In this Digital age today, data science has become the top skill and sexiest job of the century.
Data science projects do not have a nice clean life cycle with well-defined steps like software development lifecycle (SDLC), but they are non-linear, highly iterative, and cyclical between the data science team and various other teams in an organization.
SAS Institute, the leader in Analytics developed its own method called SEMMA (Sample, Explore, Modify, Model & Assess) for data mining.
However, many companies have adopted a standard workflow of data science called CRISP-DM (Cross Industry Standard Process for Data Mining). It was developed by a consortium of companies like SPSS, Teradata, Daimler, and NCR Corporation in 1997.
With any method, the process is similar which involves the following steps:
Business Understanding: This is the basic and first step as understanding business problems is extremely important for data scientists to move forward.

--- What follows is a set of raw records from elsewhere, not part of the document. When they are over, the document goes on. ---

(** A start: one buffer in the channel, every goroutine about to run
    whole operations. *)
Definition initial (s : system) : Prop :=
  chan s = 1%nat /\ Forall (fun th => bracketed false th = true) (threads s).

End Token.

(** ** Concrete bearers, peers and tables used to run the model *)

Module Scenario.

(** a bearer that accepts every write and then delivers a fixed script *)
Definition accept : unit -> list Z -> unit * option error :=
  fun _ _ => (tt, None).

Definition scripted (inc : list Att.incoming) : unit -> list Att.incoming :=
  fun _ => inc.

(** a bearer whose first [n] writes succeed and whose later writes fail;
    its state counts the writes that are still to succeed *)
Definition failing : nat -> list Z -> nat * option error :=
  fun n _ =>
    match n with
    | O => (O, Some (ErrBearer 0))
    | S n' => (n', None)
    end.

Definition scriptedN (inc : list Att.incoming) : nat -> list Att.incoming :=
  fun _ => inc.

(** a client fresh from NewClient on a connection with the given TxMTU *)
Definition fresh {P} (tx : Z) (p : P) : Att.Client P :=
  Att.NewClient (Att.mkConn 23 tx p).

End Scenario.

(** ** Facts about the ATT client *)

Module AttSpec.

Import Att.

(** an outcome of code that neither waits on a channel nor loops on fuel *)
Definition settled {A} (o : outcome A) : bool :=
  match o with
  | Returned _ | Panicked => true
  | Blocked | Unfinished => false
  end.

(** events that leave the buffer channel alone *)
Definition silent (tr : list event) : Prop :=
  Forall (fun e => Token.of_event e = Token.Other) tr.

(** [quiet m]: whatever the state, [m] extends the trace by events that
    leave the channel chTxBuf alone, it does not change the contents of
    the channel, and it ends by returning or by panicking. *)
Definition quiet {P A} (m : M (P := P) A) : Prop :=
  forall c, exists tr,
    trace (m c).2 = trace c ++ tr /\ silent tr /\
    chTxBuf (m c).2 = chTxBuf c /\ settled (m c).1 = true.

Lemma settled_obind {A B} (o : outcome A) (k : A -> outcome B) :
  settled o = true -> (forall a, settled (k a) = true) -> settled (obind o k) = true.
Proof. destruct o; simpl; auto. Qed.

Lemma settled_index b i : settled (index b i) = true.
Proof. unfold index. by destruct (b !! i). Qed.

Lemma settled_set8 i v b : settled (set8 i v b) = true.
Proof. unfold set8. by case_decide. Qed.

Lemma settled_upto n b : settled (upto n b) = true.
Proof. unfold upto. by case_decide. Qed.

Lemma settled_from n b : settled (from n b) = true.
Proof. unfold from. by case_decide. Qed.

Lemma settled_copy_at off src b : settled (copy_at off src b) = true.
Proof. unfold copy_at. by case_decide. Qed.

Lemma settled_Uint16 off b : settled (Uint16 off b) = true.
Proof. unfold Uint16. by repeat case_match. Qed.

Lemma settled_PutUint16 off v b : settled (PutUint16 off v b) = true.
Proof. unfold PutUint16. by case_decide. Qed.

Lemma settled_gomod a b : settled (gomod a b) = true.
Proof. unfold gomod. by case_match. Qed.

Lemma settled_putHandles hs : forall off r, settled (putHandles off hs r) = true.
Proof.
  induction hs as [|h hs IH]; intros off r; simpl; [done|].
  apply settled_obind; [apply settled_PutUint16 | auto].
Qed.

Create HintDb settled.
#[export] Hint Resolve settled_index settled_set8 settled_upto settled_from
  settled_copy_at settled_Uint16 settled_PutUint16 settled_gomod
  settled_putHandles : settled.

Ltac settle :=
  repeat first
    [ done
    | progress eauto with settled
    | apply settled_obind; [ | intros ? ]
    | case_match ].

Lemma settled_switch k rsp : settled (switch_of k rsp) = true.
Proof.
  destruct k; simpl;
    unfold ExchangeMTU_switch, FindInformation_switch, ReadByType_switch,
      Read_switch, ReadBlob_switch, ReadMultiple_switch,
      ReadByGroupType_switch, Write_switch, PrepareWrite_switch,
      ExecuteWrite_switch, AttributeOpcode, Format, Length, AttributeDataList;
    settle.
Qed.

Section Quiet.

Context {P : Type}.
Variable l2cWrite : P -> list Z -> P * option error.
Variable arrivals : P -> list incoming.

Local Abbreviation M := (Att.M (P := P)).

Lemma silent_nil : silent [].
Proof. constructor. Qed.

Lemma silent_app tr1 tr2 : silent tr1 -> silent tr2 -> silent (tr1 ++ tr2).
Proof. apply Forall_app_2. Qed.

Lemma quiet_ret {A} (a : A) : quiet (ret a : M A).
Proof.
  intros c. exists []. simpl. rewrite app_nil_r.
  repeat split; auto using silent_nil.
Qed.

Lemma quiet_lift {A} (o : outcome A) : settled o = true -> quiet (lift o : M A).
Proof.
  intros Ho c. exists []. simpl. rewrite app_nil_r.
  repeat split; auto using silent_nil.
Qed.

Lemma quiet_bind {A B} (m : M A) (k : A -> M B) :
  quiet m -> (forall a, quiet (k a)) -> quiet (bind m k).
Proof.
  intros Hm Hk c. destruct (Hm c) as (tr1 & Ht1 & Hs1 & Hc1 & Ho1).
  unfold bind. destruct (m c) as [o c1] eqn:E. simpl in *.
  destruct o; simpl in *; try discriminate.
  - destruct (Hk a c1) as (tr2 & Ht2 & Hs2 & Hc2 & Ho2).
    exists (tr1 ++ tr2). rewrite Ht2, Ht1, Hc2, Hc1, app_assoc.
    repeat split; auto using silent_app.
  - exists tr1. repeat split; auto.
Qed.
Lemma C3_unknown_tool_witness :
  ("delete_everything" ∉ tool_names)
  ∧ dispatch "delete_everything" {[ "query" := VStr "news" ]} []
    = Success [text_block "Unknown tool: delete_everything"].
Proof.
  assert ("delete_everything" ∉ tool_names) as Hn by compute_done.
  split; [exact Hn |].
  exact (proj2 (C3_unknown_tool_is_success server "delete_everything"
                  {[ "query" := VStr "news" ]} [] Hn)).
Defined.

(** ** What the handlers of the file can do *)

Lemma get_typo3_api_reference_outcome (class_name method_name : value) (s : log) :
  (∃ txt, get_typo3_api_reference class_name method_name s = (Return [text_block txt], s))
  ∨ (∃ msg, get_typo3_api_reference class_name method_name s = (Raise (TypeError msg), s)).
Proof.
  unfold get_typo3_api_reference, str_dict_lookup, py_hash_check.
  generalize api_docs. intros d. unfold_M.
  destruct class_name as [| | | |k| |]; try (left; eexists; reflexivity);
    right; eexists; reflexivity.
Qed.

Lemma get_typo3_coding_guidelines_outcome (topic : value) (s : log) :
  (∃ txt, get_typo3_coding_guidelines topic s = (Return [text_block txt], s))
  ∨ (∃ msg, get_typo3_coding_guidelines topic s = (Raise (TypeError msg), s)).
Proof.
  unfold get_typo3_coding_guidelines, str_dict_lookup, py_hash_check, str_add.
  generalize guidelines. intros d. unfold_M.
  destruct topic as [| | | |k| |]; try (right; eexists; reflexivity).
  left; eexists; reflexivity.
Qed.

Lemma try_except_return {A} (body : M A) (h : exn → M A) (s s' : log) (a : A) :
  body s = (Return a, s') → try_except body h s = (Return a, s').
Proof. unfold try_except. by intros ->. Qed.

Lemma try_except_caught {A} (body : M A) (h : exn → M A) (s s' : log) (e : exn) :
  body s = (Raise e, s') → is_Exception e = true → try_except body h s = h e s'.
Proof. unfold try_except. by intros -> ->. Qed.

Lemma call_tool_one_block (name : string) (arguments : gmap string value) (s : log) :
  ∃ txt s', call_tool name arguments s = (Return [text_block txt], s').
Proof.
  unfold call_tool, call_tool_in, call_tool_try.
  repeat match goal with
         | |- context [String.eqb name ?x] => destruct (String.eqb_spec name x) as [-> | _]
         end; try (eexists _, _; reflexivity).
  - destruct (get_typo3_api_reference_outcome
                (dict_get arguments "class_name" VNone)
                (dict_get arguments "method_name" VNone) s) as [[txt Ht] | [msg Hm]].
    + exists txt, s. by apply try_except_return.
    + eexists _, _. erewrite try_except_caught; [| exact Hm | reflexivity]. reflexivity.
  - destruct (get_typo3_coding_guidelines_outcome
                (dict_get arguments "topic" (VStr "php")) s) as [[txt Ht] | [msg Hm]].
    + exists txt, s. by apply try_except_return.
    + eexists _, _. erewrite try_except_caught; [| exact Hm | reflexivity]. reflexivity.
Qed.

(** ** One block on every path *)

(** C10.  Whatever the tool name and the arguments, and whatever has been
    logged before, [call_tool] returns (it raises nothing) a list of exactly
    one block, of type "text": on the five handler paths, on the
    unknown-tool path and on the path through the [except] clause. *)
Theorem C10_exactly_one_text_block (name : string) (arguments : gmap string value) (s : log) :
  ∃ block s',
    call_tool name arguments s = (Return [block], s')
    ∧ type block = "text"
    ∧ dispatch name arguments s = Success [block].
Proof.
  destruct (call_tool_one_block name arguments s) as (txt & s' & H).
  exists (text_block txt), s'. split; [exact H |]. split; [reflexivity |].
  unfold dispatch, dispatch_in. unfold call_tool in H. by rewrite H.
Qed.

(** ** The catalogue against the table of the specification *)

(** C6.  [list_tools] returns, in every state and without changing it, the
    same list of exactly five tools, in the order search_typo3_docs,
    get_typo3_changelog, search_typo3_extensions, get_typo3_api_reference,
    get_typo3_coding_guidelines; their required parameters and their
    optional ones, with kind, default, allowed values and bounds, are the
    rows of the specification's table (the allowed values of [topic], which
    the table elides, being the eight listed). *)
Theorem C6_list_tools_table :
  (∀ s, list_tools s = (Return catalog, s))
  ∧ length catalog = 5
  ∧ map name catalog
    = ["search_typo3_docs"; "get_typo3_changelog"; "search_typo3_extensions";
       "get_typo3_api_reference"; "get_typo3_coding_guidelines"]
  ∧ mapM row_of catalog
    = Some (section6_table ["php"; "javascript"; "typescript"; "fluid"; "typoscript";
                            "database"; "security"; "all"]).
Proof.
  split; [exact list_tools_catalog |].
  split; [reflexivity |]. split; [reflexivity |].
  vm_compute. reflexivity.
Qed.

(** ** Reading the arguments *)

Lemma dict_get_insert_eq (a : gmap string value) (p : string) (v d : value) :
  dict_get (<[p:=v]> a) p d = v.
Proof. unfold dict_get. by rewrite lookup_insert_eq. Qed.

Lemma dict_get_insert_ne (a : gmap string value) (p q : string) (v d : value) :
  p ≠ q → dict_get (<[p:=v]> a) q d = dict_get a q d.
Proof. intros. unfold dict_get. by rewrite lookup_insert_ne. Qed.

Lemma dict_get_absent (a : gmap string value) (p : string) (d : value) :
  a !! p = None → dict_get a p d = d.
Proof. unfold dict_get. by intros ->. Qed.

Lemma dict_get_present (a : gmap string value) (p : string) (v d : value) :
  a !! p = Some v → dict_get a p d = v.
Proof. unfold dict_get. by intros ->. Qed.

(** An absent parameter that has a declared default reaches the handler as
    if the caller had passed that default. *)
Lemma default_filled (G : Globals) (t : Tool) :
  t ∈ catalog →
  ∀ p ps d (arguments : gmap string value),
    (p, ps) ∈ properties (inputSchema t) →
    prop_default ps = Some d →
    arguments !! p = None →
    call_tool_try G (name t) arguments = call_tool_try G (name t) (<[p:=d]> arguments).
Proof.
  intros Ht p ps d arguments Hp Hd Hnone. each_tool Ht; cbn in Hp;
    each_member Hp; cbn in Hd; try discriminate Hd; injection Hd as <-;
    unfold call_tool_try; cbn [name String.eqb Ascii.eqb Bool.eqb];
    rewrite dict_get_insert_eq, ?dict_get_insert_ne by done;
    by rewrite (dict_get_absent _ _ _ Hnone).
Qed.

(** A key that the tool does not declare is never read by [call_tool]. *)
Lemma extra_key_ignored (G : Globals) (t : Tool) :
  t ∈ catalog →
  ∀ k v (arguments : gmap string value),
    k ∉ declared t →
    call_tool_try G (name t) (<[k:=v]> arguments) = call_tool_try G (name t) arguments.
Proof.
  intros Ht k v arguments Hk. each_tool Ht; cbn in Hk;
    repeat (apply not_elem_of_cons in Hk as [? Hk]);
    unfold call_tool_try; cbn [name String.eqb Ascii.eqb Bool.eqb];
    by rewrite !dict_get_insert_ne by done.
Qed.

Lemma call_tool_in_ext (G : Globals) (n : string) (a b : gmap string value) (s : log) :
  call_tool_try G n a = call_tool_try G n b → call_tool_in G n a s = call_tool_in G n b s.
Proof. intros H. unfold call_tool_in, try_except. by rewrite H. Qed.

Lemma dispatch_in_ext (G : Globals) (n : string) (a b : gmap string value) (s : log) :
  call_tool_in G n a s = call_tool_in G n b s → dispatch_in G n a s = dispatch_in G n b s.
Proof. intros H. unfold dispatch_in. by rewrite H. Qed.

(** ** Defaults *)

Lemma changelog_12_4 :
  ∃ txt,
    call_tool "get_typo3_changelog" {[ "version" := VStr "12.4" ]} []
    = (Return [text_block txt], [])
    ∧ get_typo3_changelog (VStr "12.4") (VStr "All") (VInt 10) []
      = (Return [text_block txt], [])
    ∧ contains "TYPO3 12.4 Changelog" txt
    ∧ contains "**Type:** All" txt
    ∧ contains "**Limit:** 10" txt.
Proof.
  eexists. split; [vm_compute; reflexivity |]. split; [vm_compute; reflexivity |].
  repeat split; apply containsb_sound; vm_compute; reflexivity.
Qed.
(** The second [for] loop of [TreeNode.select]; [best] is the pair
    [(amax, cmax)], [None] while both are [None]. *)
Fixpoint select_loop (h : Heap Key) (self : TreeNode Key) (acts : list Action)
    (best : option (Action * nat)) (cmax_weight : R)
  : res (option (Action * nat)) :=
  match acts with
  | [] => Ok best
  | a :: rest =>
      c ← of_option KeyError (dict_get (key a) (children self));
      cn ← get_node h c;
      cweight ← ucb_weight self cn;
      if Rgt_dec cweight cmax_weight
      then select_loop h self rest (Some (a, c)) cweight
      else select_loop h self rest best cmax_weight
  end.

(** [TreeNode.select] *)
Fixpoint select (fuel : nat) (self : nat) (state : State)
    (h : Heap Key) (g : Rng) : res (Heap Key * Rng) :=
  match fuel with
  | 0 => OutOfFuel
  | S fuel' =>
      if ended state then
        h' ← backpropagate fuel' self (score state) h;
        Ok (h', g)
      else
        let '(statecopy, g1) := copy_undeterministic state g in
        nd ← get_node h self;
        let available_actions :=
          List.filter (fun a => negb (dict_mem (key a) (children nd)))
                      (get_actions statecopy) in
        if 0 <? length available_actions then
          expand fuel' self statecopy available_actions h g1
        else
          best ← select_loop h nd (get_actions statecopy) None (-1)%R;
          match best with
          | None => Raise AttributeError
          | Some (amax, cmax) =>
              let '(statecopy', g2) := step statecopy amax g1 in
              select fuel' cmax statecopy' h g2
          end
  end.

(** [TreeNode.step] *)
Definition tree_step (fuel : nat) (self : nat) (state : State)
    (h : Heap Key) (g : Rng) : res (Heap Key * Rng) :=
  select fuel self state h g.

(** The loop of [TreeNode.get_best]. *)
Fixpoint get_best_loop (h : Heap Key) (self : TreeNode Key) (acts : list Action)
    (amax : option Action) (cmax_weight : R) : res (option Action) :=
  match acts with
  | [] => Ok amax
  | a :: rest =>
      if dict_mem (key a) (children self) then
        c ← of_option KeyError (dict_get (key a) (children self));
        cn ← get_node h c;
        if Rgt_dec (sc cn) cmax_weight
        then get_best_loop h self rest (Some a) (sc cn)
        else get_best_loop h self rest amax cmax_weight
      else get_best_loop h self rest amax cmax_weight
  end.

(** [TreeNode.get_best] *)
Definition get_best (self : nat) (state : State) (h : Heap Key) (g : Rng)
  : res (Action * Rng) :=
  nd ← get_node h self;
  amax ← get_best_loop h nd (get_actions state) None (-1)%R;
  match amax with
  | Some a => Ok (a, g)
  | None => random_choice (get_actions state) g
  end.

(** ["\t"] *)
Definition tab : string := String (Ascii.ascii_of_nat 9) EmptyString.

(** [s * n] on strings. *)
Fixpoint str_repeat (s : string) (n : nat) : string :=
  match n with
  | 0 => EmptyString
  | S n' => s +:+ str_repeat s n'
  end.

(** [int(c.sc * 100) / 100], the number [print_tree] shows for [c]. *)
Definition shown_score (c : TreeNode Key) : R :=
  (IZR (py_int (sc c * 100)) / 100)%R.

(** The text [print_tree] prints for the child [c] at depth [indent]. *)
Definition tree_line (indent : nat) (c : TreeNode Key) : res string :=
  nm ← of_option TypeError (aname c);
  Ok (str_repeat tab indent
      +:+ nm +:+ ": " +:+ str_float (shown_score c)
      +:+ " " +:+ pretty (length (results c))).

(** The body of the [for] loop of [print_tree], [rec] being the recursive
    call on a child. *)
Fixpoint print_each (h : Heap Key) (indent : nat)
    (rec : nat -> res (list string)) (cs : list nat) : res (list string) :=
  match cs with
  | [] => Ok []
  | c :: cs' =>
      cn ← get_node h c;
      s ← tree_line indent cn;
      below ← rec c;
      rest ← print_each h indent rec cs';
      Ok (s :: below ++ rest)
  end.

(** [TreeNode.print_tree]; the result is the list of lines printed. *)
Fixpoint print_tree (fuel : nat) (self : nat) (indent : nat) (h : Heap Key)
  : res (list string) :=
  match fuel with
  | 0 => OutOfFuel
  | S fuel' =>
      nd ← get_node h self;
      print_each h indent (fun c => print_tree fuel' c (S indent) h)
        (dict_values (children nd))
  end.

(** The [for] loop of [MCTSAgent.choose_card]. *)
Fixpoint iterate (fuel : nat) (n : nat) (t : nat) (battle_state : State)
    (h : Heap Key) (g : Rng) : res (Heap Key * Rng) :=
  match n with
  | 0 => Ok (h, g)
  | S n' =>
      let '(sample_state, g1) := copy_undeterministic battle_state g in
      '(h', g2) ← tree_step fuel t sample_state h g1;
      iterate fuel n' t battle_state h' g2
  end.

(** What a call of [choose_card] leaves behind: the nodes it constructed,
    the random source and the lines it printed. *)
Record Trace : Type := mkTrace {
  nodes : Heap Key;
  rng : Rng;
  printed : list string
}.

(** [MCTSAgent.choose_card].  [get_best] never returns [None], so the
    branch under [if best_action is None] is not taken. *)
Definition choose_card (fuel : nat) (iterations : Z) (verbose : bool) (p : R)
    (battle_state : State) (g : Rng) : res (Move * Trace) :=
  let actions := get_actions battle_state in
  match actions with
  | [a] => Ok (to_action a battle_state, mkTrace [] g [])
  | _ =>
      let t := 0 in
      let h0 := [TreeNode_init p None] in
      '(h, g1) ← iterate fuel (Z.to_nat iterations) t battle_state h0 g;
      '(best_action, g2) ← get_best t battle_state h g1;
      out ← (if verbose then print_tree fuel t 0 h else Ok []);
      Ok (to_action best_action battle_state, mkTrace h g2 out)
  end.

End Search.

(** ** The shape of an arena *)

Section Shape.
Context {Key : Type}.

(** [mean l] is [sum(l) / len(l)]. *)
Definition mean (l : list R) : R := (py_sum l / INR (length l))%R.

(** The node after one more outcome has been recorded in it. *)
Definition bump (v : R) (nd : TreeNode Key) : TreeNode Key :=
  set_sc (mean (results nd ++ [v])) (set_results (results nd ++ [v]) nd).

(** [anc h n m]: [m] is [n] or is reached from [n] along [parent]. *)
Inductive anc (h : Heap Key) : nat -> nat -> Prop :=
  | anc_self n : anc h n n
  | anc_up n nd p m :
      h !! n = Some nd -> parent nd = Some p -> anc h p m -> anc h n m.

(** [below h self c d]: [c] is reached from [self] along [children], [d]
    levels below the children of [self]. *)
Inductive below (h : Heap Key) : nat -> nat -> nat -> Prop :=
  | below_child self nd k c :
      h !! self = Some nd -> (k, c) ∈ children nd -> below h self c 0
  | below_deeper self nd k c c' d :
      h !! self = Some nd -> (k, c) ∈ children nd ->
      below h c c' d -> below h self c' (S d).

(** Every parent was constructed before its child. *)
Definition parents_lt (h : Heap Key) : Prop :=
  forall n nd p, h !! n = Some nd -> parent nd = Some p -> p < n.

(** [bumped h h' n v]: [h'] is [h] with [v] recorded once in [n] and in
    each of its ancestors, and nothing else changed. *)
Definition bumped (h h' : Heap Key) (n : nat) (v : R) : Prop :=
  length h' = length h /\
  forall m nd, h !! m = Some nd ->
    (anc h n m /\ h' !! m = Some (bump v nd)) \/
    (~ anc h n m /\ h' !! m = Some nd).

Record wf_heap (h : Heap Key) : Prop := {
  wf_parent_lt : parents_lt h;
  wf_visits : forall n nd p pd,
    h !! n = Some nd -> parent nd = Some p -> h !! p = Some pd ->
    length (results nd) <= length (results pd);
  wf_child : forall n nd k c,
    h !! n = Some nd -> (k, c) ∈ children nd ->
    exists cd, h !! c = Some cd /\ parent cd = Some n /\ is_Some (aname cd);
  wf_values : forall n nd, h !! n = Some nd -> NoDup (dict_values (children nd));
  wf_mean : forall n nd,
    h !! n = Some nd -> results nd <> [] -> sc nd = mean (results nd)
}.

(** Every node below a root holds at least one outcome. *)
Definition visited (h : Heap Key) : Prop :=
  forall n nd p, h !! n = Some nd -> parent nd = Some p ->
    1 <= length (results nd).

Definition Inv (h : Heap Key) : Prop := wf_heap h /\ visited h.

(** The node [expand] constructs below [self] for an action of key [k]
    and text [nm], before its first outcome is recorded. *)
Definition fresh_child (self : nat) (nd : TreeNode Key) (k : Key) (nm : string)
  : TreeNode Key :=
  set_aname nm (set_action k (TreeNode_init (param nd) (Some self))).

(** The arena once [expand] has linked that node under [self]. *)
Definition grow `{EqDecision Key} (h : Heap Key) (self : nat)
    (nd : TreeNode Key) (k : Key) (nm : string) : Heap Key :=
  <[length h := fresh_child self nd k nm]>
    (<[self := set_children (dict_set k (length h) (children nd)) nd]>
       (h ++ [TreeNode_init (param nd) (Some self)])).

End Shape.

(** ** What a printed line says *)

Section Lines.
Context {Key : Type}.
Variable str_float : R -> string.

(** [line_of h indent (c, d) line]: [line] is the text for the node [c]
    of [h], indented by [indent + d] tabs. *)
Definition line_of (h : Heap Key) (indent : nat) (cd : nat * nat)
    (line : string) : Prop :=
  exists c nm, h !! cd.1 = Some c /\ aname c = Some nm /\
    line = str_repeat tab (indent + cd.2) +:+ nm +:+ ": "
           +:+ str_float (shown_score c) +:+ " "
           +:+ pretty (length (results c)).

End Lines.

(** ** Trees the search can build *)

Section Reach.
Context {State Action Key Move : Type} `{Engine State Action Key Move}.

(** The arenas [choose_card] goes through between two iterations: the
    fresh root, then whatever a completed [step] on the root leaves. *)
Inductive reachable : Heap Key -> Prop :=
  | reach_root p : reachable [TreeNode_init p None]
  | reach_step h fuel state g h' g' :
      reachable h ->
      tree_step fuel 0 state h g = Ok (h', g') ->
      reachable h'.

(** The value the selection loop compares, as a formula. *)
Definition ucb_value (self c : TreeNode Key) : R :=
  (sc c + param self *
     sqrt (ln (INR (length (results self)) / INR (length (results c)))))%R.

(** The child the selection loop looks at for the action [a], with its
    weight. *)
Definition child_weight (h : Heap Key) (self : TreeNode Key) (a : Action)
  : res (nat * R) :=
  c ← of_option KeyError (dict_get (key a) (children self));
  cn ← get_node h c;
  w ← ucb_weight self cn;
  Ok (c, w).

(** What [expand] would be if it applied the action to the state it is
    given; the code applies it to a further resample of that state. *)
Definition expand_without_resample (fuel : nat) (self : nat) (state : State)
    (available : list Action) (h : Heap Key) (g : Rng)
  : res (Heap Key * Rng) :=
  '(choice, g2) ← random_choice available g;
  nd ← get_node h self;
  let '(successor, g3) := step state choice g2 in
  rollout fuel (length h) successor
    (grow h self nd (key choice) (str choice)) g3.

(** The child [get_best] looks at for the action [a], with its mean. *)
Definition child_mean (h : Heap Key) (self : TreeNode Key) (a : Action)
  : option R :=
  match dict_get (key a) (children self) with
  | Some c => match h !! c with Some cn => Some (sc cn) | None => None end
  | None => None
  end.

End Reach.

(** ** A small engine to run the search on

    One decision among the actions in [hand]; the game ends after it, and
    has ended from the start when the hand is empty.
    A resample redraws the hidden number; the fitness is [base] plus the
    hidden number, and playing [0] with hidden number [1] is a win. *)

Module Toy.

Record ToyState : Type := mkToy {
  hand : list nat;
  played : list nat;
  hidden : nat
}.

Definition toy_actions (s : ToyState) : list nat :=
  match played s with
  | [] => hand s
  | _ => []
  end.

Definition toy_ended (s : ToyState) : bool :=
  match played s, hand s with
  | [], _ :: _ => false
  | _, _ => true
  end.

Definition toy_result (s : ToyState) : Z :=
  match played s, hidden s with
  | [0], 1 => 1
  | _, _ => 0
  end.

Definition toy_str (a : nat) : string :=
  match a with
  | 0 => "A"
  | _ => "B"
  end.

Definition toy_copy (s : ToyState) (g : Rng) : ToyState * Rng :=
  let '(n, g') := draw g in (mkToy (hand s) (played s) n, g').

#[local] Instance toy (base : Z) : Engine ToyState nat nat nat := {|
  key_eq_dec := Nat.eq_dec;
  get_actions := toy_actions;
  key := fun a => a;
  str := toy_str;
  to_action := fun a _ => a;
  step := fun s a g => (mkToy (hand s) (played s ++ [a]) (hidden s), g);
  ended := toy_ended;
  get_end_result := toy_result;
  state_score := fun s => IZR (base + Z.of_nat (hidden s));
  health := fun _ => 0%R;
  copy_undeterministic := toy_copy
|}.

Definition start : ToyState := mkToy [0; 1] [] 0.

(** [str] on the two floats the examples print. *)
Definition toy_str_float (x : R) : string :=
  if Req_dec_T x (66 / 100)%R then "0.66"
  else if Req_dec_T x (67 / 100)%R then "0.67"
  else "0.0".

(** The outcome of a playout that ends with hidden number [0]. *)
Definition outcome (base : Z) : R := ((IZR (base + 0) + 0) / 3)%R.

Definition leaf (p : R) (k : nat) (nm : string) (v : R) : TreeNode nat :=
  mkTreeNode [] (Some 0) [v] p ((0 + v) / INR 1)%R (Some k) (Some nm).

(** The tree after one iteration from [start] when every draw is [0]. *)
Definition tree1 (p : R) (v : R) : Heap nat :=
  [mkTreeNode [(0, 1)] None [v] p ((0 + v) / INR 1)%R None None;
   leaf p 0 "A" v].

(** The tree after two such iterations. *)
Definition tree2 (p : R) (v : R) : Heap nat :=
  [mkTreeNode [(0, 1); (1, 2)] None [v; v] p ((0 + v + v) / INR 2)%R None None;
   leaf p 0 "A" v;
   leaf p 1 "B" v].

End Toy.

(** ** What one iteration does to the arena *)

Section Effects.
Context {State Action Key Move : Type} `{Engine State Action Key Move}.

(** [expanded h hx]: [hx] is [h], or [h] with a node newly linked under
    one of its nodes, for an action whose key had no child there. *)
Inductive expanded (h : Heap Key) : Heap Key -> Prop :=
  | expanded_none : expanded h h
  | expanded_one m nd a :
      h !! m = Some nd -> dict_mem (key a) (children nd) = false ->
      expanded h (grow h m nd (key a) (str a)).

Data Acquisition: Based on the business problem the next step is to understand and acquire the data which is needed. Identify the sources from where it is available, and who is responsible for providing that data. It can come from various data sources like customer data, demographic data, third-party data, weblogs, social media data, streaming data like sensor data, and audio or video data. The main challenge is to decide whether the data is up-to-date and clean for model consumption. With the Internet of Things in full swing, data acquisition into a Big Data platform is an important step.
Data Preparation: This is also called as data wrangling phase which takes almost 60% of overall project time. Collected data has to be formatted, treated for any missing values, abnormalities, or seasonality from the data, and made ready for model consumption.
Modeling: This is the core activity of a data science project that requires writing, running, and refining the programs to analyze and derive meaningful business insights from data. Often open-source tools like R, and Python and commercial tools like SAS, and IBM SPSS are used to create the statistical models. Various machine learning techniques are applied to data based on the business problem.
Evaluation: There are several methods to compare the developed models and then use the best model for deployments. Typical comparison methods are AUC – area under the curve, Confusion matrix, Gain/Life charts, Root Mean Squared Error, etc.
Deployment: Once the most suitable model is identified above, it is further tested with live data and then deployed into the production environment.
There are further steps as well such as monitoring the live model performance, observing any degradation and new models are developed which are again compared with the live model.
Data Science has evolved beyond normal predictive modeling into recommendation engines, text mining, deep learning, and Artificial Intelligence. The foundation still remains the same data gathering, data cleaning and then applying various algorithms.